State of Texas in the Eleventh Court of Appeals
Jun 30, 2020
No. 11-18-00139-CV (Tex. App. Jun. 30, 2020)

Opinion

No. 11-18-00139-CV

06-30-2020

R.W. GATES, Appellant v. JANA BETH GATES, Appellee


On Appeal from the 1st Multicounty Court at Law Nolan County, Texas
Trial Court Cause No. CC-3914

MEMORANDUM OPINION

Appellant, R.W. Gates, appeals from an "Order on Motion for Clarification and Enforcement of Agreed Final Decree of Divorce" granted in favor of Appellee, Jana Beth Gates. Appellant also complains about a Domestic Relations Order (DRO) that is based on the clarifying order. We affirm.

Background Facts

Appellant and Appellee appeared with their respective counsel for an agreed divorce prove-up hearing on July 7, 2000. The trial court entered an agreed final decree of divorce on August 14, 2000. In the agreed divorce decree, the trial court made the following award to Appellee:

Property to Wife.
. . . .

W-7. All right, title and interest in and to the monthly amount determined under the formula set forth below of the United States Navy disposable retired pay to be paid as a result of [Appellant's] service in the United States Navy, and 50 percent of all increases in the United States Navy disposable retired pay due to cost of living or other reasons, if, as, and when received.
Despite this provision's reference to "the formula set forth below," the agreed divorce decree did not contain a provision awarding Appellee a specific portion of Appellant's military retirement. Appellee asserts that this omission rendered the agreed divorce decree ambiguous and that it was proper for the trial court to correct the omission with a clarifying order. Appellant asserts that the omission does not render the decree ambiguous. He asserts that, since the agreed divorce decree did not award any portion of his military retirement to Appellee, it awarded all of his military retirement to him under the following provision:
Property to Husband.
. . . .

H-6. All right, title, and interest in and to that portion of the United States Navy disposable retired pay to be paid as a result of [Appellant's] service in the United States Navy not awarded to [Appellee].

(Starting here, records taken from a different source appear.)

(** ** [Node.calculate_direction] *)

Lemma map_M_run {A B : Type} (f : A -> M B) (g : A -> B) (l : list A) (st : State) :
  (forall a, a ∈ l -> f a st = Ok (g a, st)) ->
  map_M f l st = Ok (map g l, st).
Proof.
  induction l as [|a l IH]; intros H; simpl; [reflexivity|].
  rewrite (bind_run _ _ st st (g a)) by (apply H; left).
  rewrite (bind_run _ _ st st (map g l)); [reflexivity|].
  apply IH. intros b Hb. apply H. now right.
Qed.

Lemma Edge_start_run (st : State) (e : oid) (x : Edge.t) (seg : EdgeSegment.t)
    (rest : list EdgeSegment.t) :
  edge_heap st !! e = Some x -> Edge.segments x = seg :: rest ->
  Edge_start e st = Ok (EdgeSegment.start seg, st).
Proof.
  intros He Hs. unfold Edge_start.
  rewrite (bind_run _ _ st st x) by now apply get_edge_run.
  now rewrite Hs.
Qed.

Lemma Edge_end_run (st : State) (e : oid) (x : Edge.t) (seg : EdgeSegment.t) :
  edge_heap st !! e = Some x -> last (Edge.segments x) = Some seg ->
  Edge_end e st = Ok (EdgeSegment.end_ seg, st).
Proof.
  intros He Hs. unfold Edge_end.
  rewrite (bind_run _ _ st st x) by now apply get_edge_run.
  now rewrite Hs.
Qed.

Lemma Edge_length_run (st : State) (e : oid) (x : Edge.t) :
  edge_heap st !! e = Some x -> Edge.segments x <> [] ->
  Edge_length e st = Ok (sum_lengths (Edge.segments x), st).
Proof.
  intros He Hs. unfold Edge_length.
  rewrite (bind_run _ _ st st x) by now apply get_edge_run.
  destruct (Edge.segments x); [contradiction|reflexivity].
Qed.

Lemma directions_run (st : State) (n : oid) (x : Node.t)
    (ins outs : oid -> R) :
  node_heap st !! n = Some x ->
  (forall e, e ∈ Node.incoming x ->
     exists p, Edge_end e st = Ok (p, st) /\ Pose.direction p = ins e) ->
  (forall e, e ∈ Node.outgoing x ->
     exists p, Edge_start e st = Ok (p, st) /\ Pose.direction p = outs e) ->
  directions n st
  = Ok (map ins (Node.incoming x) ++ map outs (Node.outgoing x), st).
Proof.
  intros Hn Hin Hout. unfold directions.
  rewrite (bind_run _ _ st st x) by now apply get_node_run.
  rewrite (bind_run _ _ st st (map ins (Node.incoming x))).
  2:{ apply map_M_run. intros e He. destruct (Hin e He) as (p & Hp & <-).
      now rewrite (bind_run _ _ st st p). }
  rewrite (bind_run _ _ st st (map outs (Node.outgoing x))); [reflexivity|].
  apply map_M_run. intros e He. destruct (Hout e He) as (p & Hp & <-).
  now rewrite (bind_run _ _ st st p).
Qed.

Appellant retired from the military in October 2015 and began receiving military retirement benefits. Appellee subsequently contacted the Defense Finance and Accounting Service (DFAS) to obtain her share of Appellant's military retirement. DFAS advised Appellee that it was unable to pay her a portion of Appellant's military retirement because the agreed divorce decree omitted the formula awarding her a portion of Appellant's military retirement.

Appellee subsequently filed a motion for clarification and enforcement of the agreed divorce decree. She sought in the motion to correct the omission of the formula awarding her a portion of Appellant's military retirement that she alleged the parties agreed to at the time of their divorce. The trial court determined that the agreed final decree of divorce was ambiguous because it was not clear what percentage of Appellant's military retirement was to be paid to Appellee.

The trial court subsequently conducted an evidentiary hearing to receive parol evidence concerning the parties' intent with respect to the agreed divorce decree's treatment of Appellant's military retirement. In this regard, a reporter's record from the prove-up hearing could not be found. Appellee testified that the parties agreed to split Appellant's military retirement "50/50." She also testified about an e-mail that she received from Appellant after he was served with the motion to clarify. In the e-mail, Appellant stated in part: "Just because the court gave you half my retirement, didn't mean the Navy was gonna agree."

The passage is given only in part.